▶ **Description of the task**:
Each line from the beginning of the data below through the line containing "BigEndian v 5 m0) 5 <> Returned v" should be repeated exactly, please.
□ □ □
(** C1.  On the Altivec paths a store followed by a load does not return
    the stored vector: the Altivec [VectorLoad] returns no value, on
    either host; and on a little-endian host the Altivec [VectorStore]
    has left the byte-reversed vector in memory.  Evaluated at
    [v = {1,...,16}], address 5, over zeroed memory; the POWER7 paths do
    return [v] there. *)
Theorem Altivec_store_load_does_not_round_trip :
  let v := vec_lit [1;2;3;4;5;6;7;8;9;10;11;12;13;14;15;16] in
  let m0 : mem := fun _ => x00 in
  Altivec.VectorLoad (Altivec.VectorStore BigEndian v 5 m0) 5 = NoReturn
  /\ Altivec.VectorLoad (Altivec.VectorStore LittleEndian v 5 m0) 5 = NoReturn
  /\ Altivec.VectorLoad (Altivec.VectorStore BigEndian v 5 m0) 5 <> Returned v
  /\ Altivec.VectorLoad (Altivec.VectorStore LittleEndian v 5 m0) 5 <> Returned v
  /\ load16 (Altivec.VectorStore LittleEndian v 5 m0) 5
     = vec_lit [16;15;14;13;12;11;10;9;8;7;6;5;4;3;2;1]
  /\ load16 (Altivec.VectorStore LittleEndian v 5 m0) 5 <> v
  /\ load16 (Altivec.VectorStore BigEndian v 5 m0) 5 = v
  /\ (forall cfg, Power7.VectorLoad cfg (Power7.VectorStore cfg v 5 m0) 5 = v).
Proof.
  intros v m0.
  split; [reflexivity|]. split; [reflexivity|].
  split; [discriminate|]. split; [discriminate|].
  split; [vm_compute; reflexivity|].
  split; [vm_compute; discriminate|].
  split; [vm_compute; reflexivity|].
  intros cfg. apply (Power7_store_load cfg v 0 5 m0). reflexivity.
Qed.

(** C2.  On a little-endian host the Altivec big-endian paths are not the
    native load or store composed with [Reverse].  Evaluated at
    [v = {1,...,16}], address 5, over zeroed memory: after the Altivec
    [VectorStoreBE] of [v] the 16 bytes at the address are [v] itself, not
    [Reverse v] (the reversal in [VectorStoreBE] and the one inside
    [VectorStore] cancel), and the native [VectorLoad] that follows
    returns no value; on memory holding [v] the Altivec [VectorLoadBE]
    returns no value, so it does not return [Reverse] of the bytes
    either.  On the POWER7 paths of either compiler the same calls give
    [Reverse v]. *)
Theorem Altivec_big_endian_paths_are_not_native_plus_Reverse :
  let v := vec_lit [1;2;3;4;5;6;7;8;9;10;11;12;13;14;15;16] in
  let m0 : mem := fun _ => x00 in
  let stored := Altivec.VectorStoreBE LittleEndian v 5 m0 in
  let holding_v := store16 m0 5 v in
  load16 stored 5 = v
  /\ Reverse v = vec_lit [16;15;14;13;12;11;10;9;8;7;6;5;4;3;2;1]
  /\ load16 stored 5 <> Reverse v
  /\ Altivec.VectorLoad stored 5 = NoReturn
  /\ Altivec.VectorLoad stored 5 <> Returned (Reverse v)
  /\ Altivec.VectorLoadBE LittleEndian holding_v 5 = NoReturn
  /\ Altivec.VectorLoadBE LittleEndian holding_v 5
     <> Returned (Reverse (load16 holding_v 5))
  /\ (forall x g,
        let cfg := mkConfig LittleEndian x g in
        Power7.VectorLoad cfg (Power7.VectorStoreBE cfg v 5 m0) 5 = Reverse v
        /\ load16 (Power7.VectorStoreBE cfg v 5 m0) 5 = Reverse v
        /\ Power7.VectorLoadBE cfg holding_v 5
           = Reverse (Power7.VectorLoad cfg holding_v 5)).
Proof.
  intros v m0 stored holding_v.
  split; [vm_compute; reflexivity|].
  split; [vm_compute; reflexivity|].
  split; [vm_compute; discriminate|].
  split; [reflexivity|]. split; [discriminate|].
  split; [reflexivity|]. split; [discriminate|].
  intros x g cfg. destruct x; vm_compute; repeat split.
Qed.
□ □ □
▶ **Output of the task**:
(** C1.  On the Altivec paths a store followed by a load does not return
    the stored vector: the Altivec [VectorLoad] returns no value, on
    either host; and on a little-endian host the Altivec [VectorStore]
    has left the byte-reversed vector in memory.  Evaluated at
    [v = {1,...,16}], address 5, over zeroed memory; the POWER7 paths do
    return [v] there. *)
Theorem Altivec_store_load_does_not_round_trip :
  let v := vec_lit [1;2;3;4;5;6;7;8;9;10;11;12;13;14;15;16] in
  let m0 : mem := fun _ => x00 in
  Altivec.VectorLoad (Altivec.VectorStore BigEndian v 5 m0) 5 = NoReturn
  /\ Altivec.VectorLoad (Altivec.VectorStore LittleEndian v 5 m0) 5 = NoReturn
  /\ Altivec.VectorLoad (Altivec.VectorStore BigEndian v 5 m0) 5 <> Returned v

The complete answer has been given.